Нелегал подстраховался. В нескольких километрах от села в укромном месте его ждала машина. У водителя запрятаны документы, в них К. значился под другим именем, и еще билет на самолет: сначала в одну европейскую столицу, потом пересадка — и в другую. Сложись вдруг обстоятельства неблагоприятно, не узнала бы мать в К. своего уехавшего на заработки сына, и главное для него было бы успеть к самолету. Наудачу горное селение находилось не так далеко от столицы и аэропорта.
— Но почему К. был так уверен, что настоящий сын не может объявиться? Пусть не с его мамой, потерявшей зрение, но с родственниками у него могла быть переписка. А люди в то сравнительно недалекое время имели обыкновение посылать домой фотографии. Не хвастовство, но снимок на фоне собственного дома, шикарного авто…
— Вы правы, выходец из горного селения сделал отличную карьеру. Устроился в европейскую фирму, по-настоящему разбогател. В первые годы даже наведывался в аул, присылал подарки, но потом куда-то исчез.
— И так же внезапно мог возникнуть.
— Не мог. Он умер. Разведчик об этом узнал совершенно случайно. Тут же обратил внимание на совпадение: он был очень похож на ушедшего. Потому и решился на встречу с матерью.
— Юрий Иванович, знаете, не зря ведь говорят, что родная мать всегда узнает своего сына.
— Не зря. Я тоже с этим согласен: может узнать. Но скажет ли окружившим ее бедным или очень небогатым людям, живущим в горах, что это — чужой человек? Полковник учитывал нюансы. Сын исчез полтора десятка лет назад. К., как и его «двойник», тоже успел сделать за границей неплохую деловую карьеру. Денег бизнесмен зарабатывал столько, что даже мог помогать своим коллегам по нелегальной разведке. Он заранее оповестил родственников о прибытии. Захватил для всех, как там и принято, подарки. Мать была готова принять и обласкать родного сына. К. был отлично одет, приехал на шикарной машине. Как было близким и особенно матери его отвергнуть? Хорошо, пусть даже не сын. Но он-то искренне считает немолодую женщину матерью, зачем его разуверять, отталкивать? В конце концов, идти против всех.
— Но если бы она…
— И на «если бы» было готово объяснение. К. спросил бы у родственников, здорова ли мама, показал бы всем семейную фотографию, сделанную немногим меньше двух десятилетий назад, когда сын приезжал в аул. Сходство с умершим — невероятное. Как отказаться от такого родственника? Ну что, убедил я вас?

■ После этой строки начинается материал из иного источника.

Definition alloc (now : Z) (p : iNodePool) : outcome (iNodePool * Z) :=
  if readyHd p <? Z.of_nat (length (ready p)) then
    idx <-- go_index (ready p) (readyHd p) ;;
    n <-- node p idx ;;
    if iGracePeriodNs <=? i64 (now - freedAt n) then
      Ret (set_node (mkPool (nodes p) (next p) (ready p) (readyHd p + 1)) idx (resetNode n), idx)
    else Ret (bump p)
  else Ret (bump p).

Fixpoint stamp (now : Z) (p : iNodePool) (indices : list Z) : outcome iNodePool :=
  match indices with
  | [] => Ret p
  | idx :: indices =>
    n <-- node p idx ;;
    stamp now (set_node p idx (mkINode (slots n) (children n) now (h2word n))) indices
  end.

Definition freeLater (now : Z) (p : iNodePool) (indices : list Z) : outcome iNodePool :=
  p <-- stamp now p indices ;;
  let r := ready p ++ indices in
  if Z.quot (Z.of_nat (length r)) 2 <? readyHd p
  then Ret (mkPool (nodes p) (next p) (drop (Z.to_nat (readyHd p)) r) 0)
  else Ret (mkPool (nodes p) (next p) r (readyHd p)).

(** ** The index *)

Record InlineIndex : Type := mkIndex { pool : iNodePool; shards : list Z; shardMask : Z; shardBits : Z }.

Definition set_pool (x : InlineIndex) (p : iNodePool) : InlineIndex := mkIndex p (shards x) (shardMask x) (shardBits x).

Fixpoint alloc_roots (now : Z) (p : iNodePool) (n : nat) : outcome (iNodePool * list Z) :=
  match n with
  | O => Ret (p, [])
  | S n =>
    r <-- alloc now p ;;
    rs <-- alloc_roots now r.1 n ;;
    Ret (rs.1, r.2 :: rs.2)
  end.

Definition NewInlineIndex (now bits : Z) : outcome InlineIndex :=
  let bits := if bits =? 0 then iDefaultShardBits else bits in
  if iMaxShardBits <? bits then Panic
  else
    let numShards := Z.shiftl 1 bits in
    let p := ensure (mkPool [] 1 [] 0) (numShards + 1) in
    r <-- alloc_roots now p (Z.to_nat numShards) ;;
    Ret (mkIndex r.1 r.2 (numShards - 1) bits).

Definition root (x : InlineIndex) (t : Z) : outcome Z := go_index (shards x) (Z.land t (shardMask x)).
Definition branch (t shift : Z) : Z := Z.land (Z.shiftr t shift) iMask.

(** The number of levels a traversal visits. *)
Definition levels : nat := S iMaxDepth.

Definition is_free (s : iSlot) : bool := (tag s =? iEmpty) || (tag s =? iTombstone).

Definition find_tag (ss : list iSlot) (t : Z) : option (nat * iSlot) := list_find (fun s => tag s = t) ss.

Fixpoint get_loop (fuel : nat) (p : iNodePool) (nodeIdx shift t : Z) : outcome (option Z) :=
  match fuel with
  | O => Ret None
  | S fuel =>
    if nodeIdx =? iNullChild then Ret None
    else
      n <-- node p nodeIdx ;;
      match (if h2AnyMatch (h2word n) (h2ForTag t) then find_tag (slots n) t else None) with
      | Some (_, s) => Ret (Some (val s))
      | None =>
        c <-- go_index (children n) (branch t shift) ;;
        get_loop fuel p c (shift + iBits) t
      end
  end.

Definition IndexGet (x : InlineIndex) (t : Z) : outcome (option Z) :=
  r <-- root x t ;; get_loop levels (pool x) r (shardBits x) t.

(** Where [insertAt] writes: the slot, and whether it holds the tag already. *)
Fixpoint insert_pos (ss : list iSlot) (i : nat) (t : Z) (tomb : option nat) : option (nat * bool) :=
  match ss with
  | [] => match tomb with Some i => Some (i, false) | None => None end
  | s :: ss =>
    if tag s =? t then Some (i, true)
    else if tag s =? iEmpty then Some (i, false)
    else if tag s =? iTombstone then insert_pos ss (S i) t (Some (default i tomb))
    else insert_pos ss (S i) t tomb
  end.

(** [None]: all slots are taken by other tags. *)
Definition insertAt (n : iNode) (t v : Z) : option iNode :=
  match insert_pos (slots n) 0 t None with
  | None => None
  | Some (i, same) =>
    Some (mkINode (<[i:=mkISlot t v]> (slots n)) (children n) (freedAt n)
            (if same then h2word n else h2Set (h2word n) (Z.of_nat i) (h2ForTag t)))
  end.

Definition set_child (n : iNode) (b c : Z) : iNode :=
  mkINode (slots n) (<[Z.to_nat b:=c]> (children n)) (freedAt n) (h2word n).

Fixpoint upsert_loop (fuel : nat) (now : Z) (p : iNodePool) (nodeIdx shift t v : Z) : outcome iNodePool :=
  match fuel with
  | O => Ret p
  | S fuel' =>
    n <-- node p nodeIdx ;;
    match insertAt n t v with
    | Some n' => Ret (set_node p nodeIdx n')
    | None =>
      c <-- go_index (children n) (branch t shift) ;;
      if c =? iNullChild then
        match fuel' with
        | O => Ret p
        | S _ =>
          r <-- alloc now p ;;
          let '(p, c) := r in
          child <-- node p c ;;
          let p := set_node p c (default child (insertAt child t v)) in
          n <-- node p nodeIdx ;;
          Ret (set_node p nodeIdx (set_child n (branch t shift) c))
        end
      else upsert_loop fuel' now p c (shift + iBits) t v
    end
  end.

Definition IndexSet (now : Z) (x : InlineIndex) (t v : Z) : outcome InlineIndex :=
  r <-- root x t ;;
  p <-- upsert_loop levels now (pool x) r (shardBits x) t v ;;
  Ret (set_pool x p).

Definition SetTagGetPtr (now : Z) (x : InlineIndex) (t v lane : Z) : outcome (InlineIndex * Z) :=
  x <-- IndexSet now x t v ;;
  Ret (x, packXTagRef lane (u8 (Z.land t (shardMask x))) t).

(** ** Deleting *)

Definition tombstone (n : iNode) (i : nat) : iNode :=
  mkINode (<[i:=mkISlot iTombstone 0]> (slots n)) (children n) (freedAt n) (h2Set (h2word n) (Z.of_nat i) 0).

(** The nodes visited, deepest first. *)
Fixpoint findPath (fuel : nat) (p : iNodePool) (nodeIdx shift t : Z) (path : list Z) : outcome (option (iNodePool * list Z)) :=
  match fuel with
  | O => Ret None
  | S fuel =>
    if nodeIdx =? iNullChild then Ret None
    else
      n <-- node p nodeIdx ;;
      match find_tag (slots n) t with
      | Some (i, _) => Ret (Some (set_node p nodeIdx (tombstone n i), nodeIdx :: path))
      | None =>
        c <-- go_index (children n) (branch t shift) ;;
        findPath fuel p c (shift + iBits) t (nodeIdx :: path)
      end
  end.

(** The live entries of the children; [None] refuses the collapse. *)
Fixpoint collect_slots (ss acc : list iSlot) : option (list iSlot) :=
  match ss with
  | [] => Some acc
  | s :: ss =>
    if is_free s then collect_slots ss acc
    else if (iSlots <=? length acc)%nat then None
    else collect_slots ss (acc ++ [s])
  end.

Fixpoint collect (p : iNodePool) (cs : list Z) (acc : list iSlot) : outcome (option (list iSlot)) :=
  match cs with
  | [] => Ret (Some acc)
  | c :: cs =>
    if c =? iNullChild then collect p cs acc
    else
      n <-- node p c ;;
      if existsb (fun g => negb (g =? iNullChild)) (children n) then Ret None
      else match collect_slots (slots n) acc with
           | None => Ret None
           | Some acc => collect p cs acc
           end
  end.

(** The entries go to the free slots, in order. *)
Fixpoint fill (ss : list iSlot) (i : Z) (es : list iSlot) (w : Z) : list iSlot * Z :=
  match ss, es with
  | s :: ss, e :: es' =>
    if is_free s then let '(ss, w) := fill ss (i + 1) es' (h2Set w i (h2ForTag (tag e))) in (e :: ss, w)
    else let '(ss, w) := fill ss (i + 1) es w in (s :: ss, w)
  | _, _ => (ss, w)
  end.

Definition tryCollapse (p : iNodePool) (parentIdx : Z) : outcome (option (iNodePool * list Z)) :=
  parent <-- node p parentIdx ;;
  live <-- collect p (children parent) [] ;;
  match live with
  | None => Ret None
  | Some es =>
    if (length (base.filter (fun s => is_free s = true) (slots parent)) <? length es)%nat then Ret None
    else
      let '(ss, w) := fill (slots parent) 0 es (h2word parent) in
      Ret (Some (set_node p parentIdx (mkINode ss (replicate iFanout iNullChild) (freedAt parent) w),
                 base.filter (fun c => c <> iNullChild) (children parent)))
  end.

Fixpoint collapse_up (p : iNodePool) (path freed : list Z) : outcome (iNodePool * list Z) :=
  match path with
  | _ :: ((parentIdx :: _) as path) =>
    r <-- tryCollapse p parentIdx ;;
    match r with
    | Some (p, detached) => collapse_up p path (freed ++ detached)
    | None => Ret (p, freed)
    end
  | _ => Ret (p, freed)
  end.

(** [if len(freed) > 0 { idx.pool.freeLater(freed) }] *)
Definition release (now : Z) (x : InlineIndex) (r : iNodePool * list Z) : outcome InlineIndex :=
  p <-- match r.2 with [] => Ret r.1 | _ => freeLater now r.1 r.2 end ;;
  Ret (set_pool x p).

Definition IndexDelete (now : Z) (x : InlineIndex) (t : Z) : outcome (InlineIndex * bool) :=
  r <-- root x t ;;
  found <-- findPath levels (pool x) r (shardBits x) t [] ;;
  match found with
  | None => Ret (x, false)
  | Some (p, path) =>
    freed <-- collapse_up p path [] ;;
    x <-- release now x freed ;;
    Ret (x, true)
  end.

(** ** Slab entries *)

Definition refers (v physOff gen2b : Z) : bool :=
  let '(gen, _, typ) := Unpack v in
  let '(_, _, off) := UnpackSlab v in
  (typ =? xValTypeSlabRAM) && (off =? physOff) && (gen =? gen2b).

Definition find_ref (ss : list iSlot) (t physOff gen2b : Z) : option (nat * iSlot) :=
  list_find (fun s => tag s = t /\ refers (val s) physOff gen2b = true) ss.

Fixpoint live_loop (fuel : nat) (p : iNodePool) (nodeIdx shift t physOff gen2b : Z) : outcome bool :=
  match fuel with
  | O => Ret false
  | S fuel =>
    if nodeIdx =? iNullChild then Ret false
    else
      n <-- node p nodeIdx ;;
      match find_ref (slots n) t physOff gen2b with
      | Some _ => Ret true
      | None =>
        c <-- go_index (children n) (branch t shift) ;;
        live_loop fuel p c (shift + iBits) t physOff gen2b
      end
  end.

Definition IsLive (x : InlineIndex) (t physOff gen2b : Z) : outcome bool :=
  r <-- root x t ;; live_loop levels (pool x) r (shardBits x) t physOff gen2b.

Fixpoint tomb_loop (fuel : nat) (p : iNodePool) (nodeIdx shift t physOff gen2b : Z) : outcome (iNodePool * bool) :=
  match fuel with
  | O => Ret (p, false)
  | S fuel =>
    if nodeIdx =? iNullChild then Ret (p, false)
    else
      n <-- node p nodeIdx ;;
      match find_ref (slots n) t physOff gen2b with
      | Some (i, _) => Ret (set_node p nodeIdx (tombstone n i), true)
      | None =>
        c <-- go_index (children n) (branch t shift) ;;
        tomb_loop fuel p c (shift + iBits) t physOff gen2b
      end
  end.

Definition TryTombstone (x : InlineIndex) (t physOff gen2b : Z) : outcome (InlineIndex * bool) :=
  r <-- root x t ;;
  q <-- tomb_loop levels (pool x) r (shardBits x) t physOff gen2b ;;
  Ret (set_pool x q.1, q.2).

(** ** Compaction *)

Definition compactNode (p : iNodePool) (nodeIdx : Z) : outcome (iNodePool * list Z) :=
  if nodeIdx =? iNullChild then Ret (p, [])
  else
    r <-- tryCollapse p nodeIdx ;;
    Ret (default (p, []) r).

— Почти. Неужели наш нелегал знал труднейший язык в совершенстве? Ведь проскальзывают если не ошибки, то не совсем верное построение фраз, неточные ударения, да мало ли что может быть в столь сложном наречии.
— Вот этого можно было не бояться. Язык наш К. знал превосходно.
— Прямо Николай Кузнецов, который дурачил немцев, обратившись во время войны в обер-лейтенанта Зиберта.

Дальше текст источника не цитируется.